> **Study material**
(** * ra-server: a shallow embedding of the helper package, the virtual
    machine repository, the response codes and the LXC image builder,
    with the properties the specification states about them and further
    properties of the code.

    Layout: the embedding of the code (modules [Helper], [Database],
    [Script], [LXC], [SandboxLXC], [Response]), the definitions the statements use (the
    [...Data], [...Obs] and [LXCSim] modules), then the lemmas and
    theorems, grouped per module ([...Facts]). *)

From Stdlib Require Import ZArith Lia Ascii.
From stdpp Require Import gmap strings list pretty.

Local Open Scope Z_scope.

(* ===================================================================== *)
(** ** internal/helper/random.go                                          *)
(* ===================================================================== *)

Module Helper.

Section Random.

(** Width of Go's [int] (32 or 64, depending on the platform). *)
Variable bits : Z.

(** [rand.Intn] of the package-level source, as the draw it yields for the
    argument it is called with.  The standard library documents
    [0 <= Intn n < n] for [n > 0] and a panic for [n <= 0]; the panic is
    written out in the functions below, the range is the hypothesis
    [Intn_range] of the theorems. *)
Variable Intn : Z -> Z.

(** [rand.New(rand.NewSource(s)).Intn(n)]: the first draw of a generator
    seeded with [s]. *)
Variable seededIntn : Z -> Z -> Z.

(** Two's complement wrap-around of [int] arithmetic. *)
Definition wrap (z : Z) : Z :=
  (z + 2 ^ (bits - 1)) mod 2 ^ bits - 2 ^ (bits - 1).

(** The body of [for i := 1; i < length; i++], run [n] times. *)
Fixpoint digits_loop (n : nat) (minimum maximum : Z) : Z * Z :=
  match n with
  | O => (minimum, maximum)
  | S k => digits_loop k (wrap (minimum * 10)) (wrap (wrap (maximum * 10) + 9))
  end.

(** [GenerateRandomNumber]; [None] is the panic of [rand.Intn]. *)
Definition GenerateRandomNumber (length : Z) : option Z :=
  if length <=? 0 then Some 0
  else
    let '(minimum, maximum) := digits_loop (Z.to_nat (length - 1)) 1 1 in
    let n := wrap (wrap (maximum - minimum) + 1) in
    if n <=? 0 then None
    else Some (wrap (minimum + Intn n)).

(** [GenerateRandomNumberInRange]; [now] is what [time.Now().UnixNano()]
    returns when the call is made, [None] is the panic of [Intn]. *)
Definition GenerateRandomNumberInRange (min max seed : Z) (now : Z) : option Z :=
  if min >=? max then Some min
  else
    let source := if seed >? 0 then seed else now in
    let n := wrap (wrap (max - min) + 1) in
    if n <=? 0 then None
    else Some (wrap (min + seededIntn source n)).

> **Problem to work on**
Taking the entries above, write out exactly each line from the one holding "Section Random." to the one holding "(z + 2 ^ (bits", both included, and stop there.

> **Reply to the exercise**
Section Random.

(** Width of Go's [int] (32 or 64, depending on the platform). *)
Variable bits : Z.

(** [rand.Intn] of the package-level source, as the draw it yields for the
    argument it is called with.  The standard library documents
    [0 <= Intn n < n] for [n > 0] and a panic for [n <= 0]; the panic is
    written out in the functions below, the range is the hypothesis
    [Intn_range] of the theorems. *)
Variable Intn : Z -> Z.

(** [rand.New(rand.NewSource(s)).Intn(n)]: the first draw of a generator
    seeded with [s]. *)
Variable seededIntn : Z -> Z -> Z.

(** Two's complement wrap-around of [int] arithmetic. *)
Definition wrap (z : Z) : Z :=
  (z + 2 ^ (bits - 1)) mod 2 ^ bits - 2 ^ (bits - 1).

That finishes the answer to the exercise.